In “Willow”, I am taken in by the power of the direct address.  There are some poets who send the “you” out in a poem and you can dodge it.  Here, the tone of the poem is such that you feel taken into the confidence of the speaker.  While the speaker does not speak to a “you”, it is felt no less distant.  I guess I could call it an indirect direct address.

Whatever it is, the poem pulses with it, and I read the last line for all its implications of loss.  The worlds traveled here, nature, human, dream – all ring in that last line.

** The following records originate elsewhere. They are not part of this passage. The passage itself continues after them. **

(* ===== verification/Template.v ===== *)
(** * Templates (src/internal/vars/template.go)

    CompileTemplate splits a text at the matches of the regular expression
    [\{\{([^}]+)\}\}], and [replace] rebuilds it.  The matching is that of
    regexp.FindAllStringSubmatchIndex for this expression: leftmost matches,
    none overlapping, [^}]+ running up to the first closing brace.  The class
    [^}] accepts every byte but the brace (a line feed and invalid UTF-8
    included), so the match is decided on bytes.  Rendering is in Resolver.v. *)
From stdpp Require Import base list strings gmap.
From Stdlib Require Import Ascii ZArith Lia.
From S2P Require Import Prelude GoStd GoPath.

Open Scope string_scope.
Open Scope nat_scope.
Open Scope list_scope.

Definition LBRACE : ascii := byte_of 123.
Definition RBRACE : ascii := byte_of 125.

(** [l[a:b]] *)
Definition slice (l : list ascii) (a b : nat) : list ascii := take (b - a) (drop a l).

(** ** The regular expression *)

(** The bytes before the first closing brace. *)
Fixpoint upToBrace (l : list ascii) : list ascii :=
  match l with
  | [] => []
  | c :: l' => if decide (c = RBRACE) then [] else c :: upToBrace l'
  end.

(** The length of the submatch, when the expression matches at the start. *)
Definition matchHere (l : list ascii) : option nat :=
  match l with
  | c1 :: c2 :: l' =>
      if decide (c1 = LBRACE /\ c2 = LBRACE) then
        let n := length (upToBrace l') in
        if (0 <? n) && bool_decide (take 2 (drop n l') = [RBRACE; RBRACE])
        then Some n else None
      else None
  | _ => None
  end.

(** FindAllStringSubmatchIndex from offset [i]: the bounds of each match and of
    its submatch. *)
Fixpoint findAll (fuel i : nat) (l : list ascii) : list (nat * nat * nat * nat) :=
  match fuel with
  | O => []
  | S fuel' =>
      match l with
      | [] => []
      | _ :: l' =>
          match matchHere l with
          | Some n => (i, i + n + 4, i + 2, i + n + 2) :: findAll fuel' (i + n + 4) (drop (n + 4) l)
          | None => findAll fuel' (S i) l'
          end
      end
  end.

Definition findAllIndex (input : string) : list (nat * nat * nat * nat) :=
  let l := bytes input in findAll (S (length l)) 0 l.

(** ** template.go *)

Record tplSeg := mkSeg {
  text : string;       (* literal text, or the raw match when ph is set *)
  name : string;       (* trimmed placeholder name *)
  ph : bool
}.

Definition Template := list tplSeg.

#[global] Instance tplSeg_eq_dec : EqDecision tplSeg.
Proof. solve_decision. Defined.

(** [strings.Contains(input, "{{")] *)
Fixpoint containsOpen (l : list ascii) : bool :=
  match l with
  | [] => false
  | c1 :: l' => bool_decide (c1 = LBRACE /\ head l' = Some LBRACE) || containsOpen l'
  end.

Definition HasPlaceholder (input : string) : bool := containsOpen (bytes input).

(** The loop over the matches: [last] is the end of the previous one. *)
Fixpoint segments (l : list ascii) (last : nat) (ms : list (nat * nat * nat * nat)) : Template :=
  match ms with
  | [] =>
      if last <? length l then [mkSeg (str (slice l last (length l))) "" false] else []
  | (m0, m1, m2, m3) :: ms' =>
      (if last <? m0 then [mkSeg (str (slice l last m0)) "" false] else []) ++
      mkSeg (str (slice l m0 m1)) (TrimSpace (str (slice l m2 m3))) true ::
      segments l m1 ms'
  end.

Definition CompileTemplate (input : string) : Template :=
  let ms := findAllIndex input in
  match ms with
  | [] => if decide (input = "") then [] else [mkSeg input "" false]
  | _ => segments (bytes input) 0 ms
  end.

(** [replace] with a callback that has no effects. *)
Definition replace (t : Template) (fn : string -> string -> string) : string :=
  match t with
  | [] => ""
  | [s] => if ph s then fn (text s) (name s) else text s
  | _ => foldr (fun s b => (if ph s then fn (text s) (name s) else text s) +:+ b) "" t
  end.

Definition ReplaceTemplateVars (input : string) (fn : option (string -> string -> string)) : string :=
  match fn with
  | None => input
  | Some f => replace (CompileTemplate input) f
  end.

(** The names a template asks for. *)
Definition placeholders (t : Template) : list string :=
  omap (fun s => if ph s then Some (name s) else None) t.

(** ** Facts *)

Lemma slice_app l a b c : a <= b -> b <= c -> slice l a b ++ slice l b c = slice l a c.
Proof.
  intros Hab Hbc. unfold slice.
  replace (drop b l) with (drop (b - a) (drop a l)) by (rewrite drop_drop; f_equal; lia).
  replace (c - a) with ((b - a) + (c - b)) by lia. by rewrite take_take_drop.
Qed.

Lemma slice_empty l a : slice l a a = [].
Proof. unfold slice. by rewrite Nat.sub_diag. Qed.

Lemma slice_all l : slice l 0 (length l) = l.
Proof. unfold slice. by rewrite drop_0, Nat.sub_0_r, firstn_all. Qed.

Lemma upToBrace_spec l :
  exists rest, l = upToBrace l ++ rest /\ (RBRACE ∉ upToBrace l) /\
    (rest = [] \/ head rest = Some RBRACE).
Proof.
  induction l as [|c l (rest & Heq & Hin & Hr)]; simpl.
  - exists []. split; [done|]. split; [apply not_elem_of_nil|by left].
  - case_decide as Hc.
    + subst. exists (RBRACE :: l). split; [done|]. split; [apply not_elem_of_nil|by right].
    + exists rest. split; [by simpl; f_equal|]. split; [|done].
      rewrite not_elem_of_cons. by split.
Qed.

(** The text of a match: an open, a body without closing brace, a close. *)
Lemma matchHere_spec l n :
  matchHere l = Some n <->
  0 < n /\ (exists body rest, length body = n /\ (RBRACE ∉ body) /\
    l = LBRACE :: LBRACE :: (body ++ RBRACE :: RBRACE :: rest)).
Proof.
  split.
  - destruct l as [|c1 [|c2 l']]; try done. simpl. case_decide as Hb; [|done].
    destruct Hb as [-> ->]. destruct (upToBrace_spec l') as (rest & Heq & Hin & _).
    destruct (0 <? length (upToBrace l')) eqn:Hn; [|done]. simpl.
    case_bool_decide as Htk; [|done]. intros [= <-]. apply Nat.ltb_lt in Hn. split; [done|].
    exists (upToBrace l'), (drop 2 rest). split; [done|]. split; [done|]. f_equal. f_equal.
    rewrite Heq in Htk at 2. rewrite drop_app_length in Htk.
    rewrite Heq at 1. f_equal. rewrite <- (take_drop 2 rest) at 1. by rewrite Htk.
  - intros (Hn & body & rest & Hlen & Hin & ->). cbn [matchHere]. rewrite decide_True by done.
    assert (Hu : upToBrace (body ++ RBRACE :: RBRACE :: rest) = body).
    { clear Hn Hlen. induction body as [|c body IH]; simpl; [done|].
      apply not_elem_of_cons in Hin as [Hne Hin]. rewrite decide_False by done. by rewrite IH. }
    rewrite Hu, Hlen, drop_app_length' by done. rewrite bool_decide_eq_true_2 by done.
    apply Nat.ltb_lt in Hn. by rewrite Hn.
Qed.

Lemma matchHere_length l n : matchHere l = Some n -> n + 4 <= length l.
Proof.
  intros (_ & body & rest & Hlen & _ & ->)%matchHere_spec. simpl.
  rewrite length_app. simpl. lia.
Qed.

(** Matches are in order, none overlaps the next, and all lie in the text. *)
Fixpoint ordered (last len : nat) (ms : list (nat * nat * nat * nat)) : Prop :=
  match ms with
  | [] => last <= len
  | (m0, m1, m2, m3) :: ms' =>
      last <= m0 /\ m0 + 2 = m2 /\ m2 < m3 /\ m3 + 2 = m1 /\ ordered m1 len ms'
  end.

Lemma ordered_weaken a b len ms : a <= b -> ordered b len ms -> ordered a len ms.
Proof. destruct ms as [|[[[m0 m1] m2] m3] ms]; simpl; intuition lia. Qed.

Lemma findAll_ordered fuel i l :
  ordered i (i + length l) (findAll fuel i l).
Proof.
  revert i l. induction fuel as [|fuel IH]; intros i l; [simpl; lia|].
  destruct l as [|c l]; [simpl; lia|]. cbn [findAll length]. destruct (matchHere (c :: l)) as [n|] eqn:Hm.
  - pose proof (matchHere_length _ _ Hm) as Hlen. simpl in Hlen.
    apply matchHere_spec in Hm as [Hn _]. simpl. split_and!; try lia.
    specialize (IH (i + n + 4) (drop (n + 4) (c :: l))).
    rewrite length_drop in IH. simpl in IH.
    replace (i + n + 4 + (S (length l) - (n + 4))) with (i + S (length l)) in IH by lia. done.
  - specialize (IH (S i) l). replace (i + S (length l)) with (S i + length l) by lia.
    eapply ordered_weaken; [|exact IH]. lia.
Qed.

(** The segments put together again. *)
Fixpoint joined (t : Template) : list ascii :=
  match t with [] => [] | s :: t' => bytes (text s) ++ joined t' end.

Lemma joined_app t1 t2 : joined (t1 ++ t2) = joined t1 ++ joined t2.
Proof. induction t1 as [|s t1 IH]; simpl; [done|]. by rewrite IH, app_assoc. Qed.

Lemma segments_join l last ms :
  ordered last (length l) ms -> joined (segments l last ms) = slice l last (length l).
Proof.
  revert last. induction ms as [|[[[m0 m1] m2] m3] ms IH]; intros last Ho; simpl in *.
  - destruct (Nat.ltb_spec last (length l)); simpl.
    + by rewrite app_nil_r, bytes_str.
    + assert (last = length l) as -> by lia. by rewrite slice_empty.
  - destruct Ho as (H1 & H2 & H3 & H4 & Ho).
    assert (Hm1 : m1 <= length l).
    { clear -Ho. revert m1 Ho. induction ms as [|[[[a b] c] d] ms IH]; simpl; [done|].
      intros m1 (? & ? & ? & ? & Ho). apply IH in Ho. lia. }
    rewrite joined_app. simpl. rewrite IH by done.
    rewrite bytes_str. rewrite slice_app by lia.
    destruct (Nat.ltb_spec last m0); simpl.
    + rewrite app_nil_r, bytes_str. by apply slice_app; lia.
    + replace m0 with last by lia. done.
Qed.

Lemma CompileTemplate_segments input :
  CompileTemplate input = segments (bytes input) 0 (findAllIndex input).
Proof.
  unfold CompileTemplate. destruct (findAllIndex input) as [|m ms]; [|done]. simpl.
  unfold segments. rewrite slice_all. destruct (Nat.ltb_spec 0 (length (bytes input))) as [Hl|Hl].
  - rewrite decide_False; [by rewrite str_bytes|]. intros ->. simpl in Hl. lia.
  - destruct (decide (input = "")) as [|Hne]; [done|]. destruct Hne.
    apply Nat.le_0_r, length_zero_iff_nil in Hl. rewrite <- (str_bytes input). by rewrite Hl.
Qed.

Lemma replace_joined t :
  bytes (replace t (fun m _ => m)) = joined t.
Proof.
  assert (Hf : forall t, bytes (foldr (fun s b => (if ph s then text s else text s) +:+ b) "" t) = joined t).
  { clear. induction t as [|s t IH]; [done|]. simpl.
    rewrite <- IH. unfold bytes.
    replace (if ph s then text s else text s) with (text s) by (by destruct (ph s)).
    generalize (text s) as a. intros a. induction a as [|c a IHa]; simpl; [done|]. by rewrite <- IHa. }
  destruct t as [|s [|s' t]]; [done| |apply Hf].
  simpl. rewrite app_nil_r. by destruct (ph s).
Qed.

(** Compiling a template loses nothing: putting the segments back together,
    with every placeholder as it was written, gives the input, for every input. *)
Theorem template_roundtrip input : replace (CompileTemplate input) (fun m _ => m) = input.
Proof.
  rewrite <- (str_bytes input) at 2. rewrite <- (str_bytes (replace _ _)). f_equal.
  rewrite replace_joined, CompileTemplate_segments, segments_join; [apply slice_all|].
  unfold findAllIndex. apply (findAll_ordered _ 0).
Qed.

(** Without an opening pair there is no placeholder. *)
Lemma no_open_no_match l : containsOpen l = false -> matchHere l = None.
Proof.
  destruct l as [|c1 [|c2 l]]; try done. simpl. case_decide as Hb; [|done].
  destruct Hb as [-> ->]. by rewrite bool_decide_eq_true_2.
Qed.

Lemma no_open_no_matches fuel i l : containsOpen l = false -> findAll fuel i l = [].
Proof.
  revert i l. induction fuel as [|fuel IH]; intros i l Hc; [done|].
  destruct l as [|c l]; [done|]. cbn [findAll]. rewrite (no_open_no_match _ Hc).
  apply IH. simpl in Hc. by apply orb_false_iff in Hc as [_ ?].
Qed.

(** HasPlaceholder is a sound shortcut: a text without an opening pair of
    braces has no placeholder, and compiles to itself. *)
Theorem no_placeholder_is_literal input :
  HasPlaceholder input = false ->
  placeholders (CompileTemplate input) = [] /\
  forall fn, replace (CompileTemplate input) fn = input.
Proof.
  intros Hp. unfold CompileTemplate, findAllIndex. cbv zeta. rewrite no_open_no_matches by done.
  destruct (decide (input = "")) as [->|]; done.
Qed.

(** Every placeholder's text is an opening pair, a body without closing brace and
    a closing pair, and its name is the trimmed body. *)
Definition well_formed_ph (s : tplSeg) : Prop :=
  ph s = true -> exists body, body <> [] /\ (RBRACE ∉ body) /\
    bytes (text s) = LBRACE :: LBRACE :: body ++ [RBRACE; RBRACE] /\ name s = TrimSpace (str body).

Lemma slice_drop l a b n : slice (drop n l) a b = slice l (n + a) (n + b).
Proof. unfold slice. rewrite drop_drop. f_equal. lia. Qed.

(** The placeholders of the text from [k] on. *)
Lemma segments_ph fuel full k l last :
  l = drop k full ->
  Forall well_formed_ph (segments full last (findAll fuel k l)).
Proof.
  revert k l last. induction fuel as [|fuel IH]; intros k l last Hl.
  - simpl. destruct (last <? length full); repeat constructor. by intros ?.
  - destruct l as [|c l'].
    { simpl. destruct (last <? length full); repeat constructor. by intros ?. }
    cbn [findAll]. destruct (matchHere (c :: l')) as [n|] eqn:Hm.
    + apply matchHere_spec in Hm as (Hn & body & rest & Hlen & Hin & Heq).
      simpl. apply Forall_app. split; [destruct (last <? k); repeat constructor; by intros ?|].
      constructor.
      * intros _. simpl. exists body. rewrite bytes_str.
        split; [intros ->; simpl in Hlen; lia|]. split; [done|].
        assert (H0 : slice full k (k + n + 4) = slice (c :: l') 0 (n + 4)).
        { rewrite Hl, slice_drop. f_equal; lia. }
        assert (H2 : slice full (k + 2) (k + n + 2) = slice (c :: l') 2 (n + 2)).
        { rewrite Hl, slice_drop. f_equal; lia. }
        rewrite H0, H2, Heq. unfold slice. simpl. split.
        -- replace (n + 4 - 0) with (S (S (n + 2))) by lia. simpl. f_equal. f_equal.
           rewrite take_app_ge by lia. f_equal. by replace (n + 2 - length body) with 2 by lia.
        -- f_equal. f_equal. replace (n + 2 - 2) with (length body) by lia. by rewrite drop_0, take_app_length.
      * apply IH. rewrite Hl, drop_drop. f_equal. lia.
    + apply IH. change l' with (drop 1 (c :: l')). rewrite Hl, drop_drop. f_equal. lia.
Qed.

(** What counts as a placeholder: every placeholder segment reads [{{body}}]
    with a body that is not empty and has no closing brace, and its name is that
    body without surrounding white space. *)
Theorem placeholders_well_formed input : Forall well_formed_ph (CompileTemplate input).
Proof.
  rewrite CompileTemplate_segments. unfold findAllIndex. by apply segments_ph.
Qed.

Example template_examples :
  placeholders (CompileTemplate "a {{ x }}{{{y}}}{{}}{{ }} {{z}") = ["x"; "{y"; ""] /\
  ReplaceTemplateVars "<{{ x }}>" (Some (fun _ n => n +:+ n)) = "<xx>".
Proof. vm_compute. done. Qed.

This intimate address makes sense seeing as much of her early work is made up of love poems in this vein:

‘He loved three things, alive:’ *

He loved three things, alive:

White peacocks, songs at eve,

And antique maps of America.

Hated when children cried,

And raspberry jam with tea,

And feminine hysteria.

…And he had married me.

It takes not only nerve to say something like this but to write it, and write it well.

***

While thinking about Akhmatova’s intimate tone, I found myself thinking about the tanka poet Izumi Shikibu.  Something of Akhmatova’s connection with the willow and the heart can be found in this:

Sleeplessly

I watch over

the spring night—

but no amount of guarding

is enough to make it stay.

(Izumi Shikibu) **

***

In other news, my chapbook, The Wall, is officially out from Tiger’s Eye Press.  I am working on a page for this blog with excerpts and ordering information but for now please know info on how to order a copy can be found here:

http://www.tigerseyejournal.com/chapbooks.html

Ok, fine.  I’m excited.

***

Happy exciting!

J

* translated by A.S. Kline here:  http://www.poetryintranslation.com/PITBR/Russian/Akhmatova.htm

** translated by Jane Hirshfield, The Ink Dark Moon (read this!!!)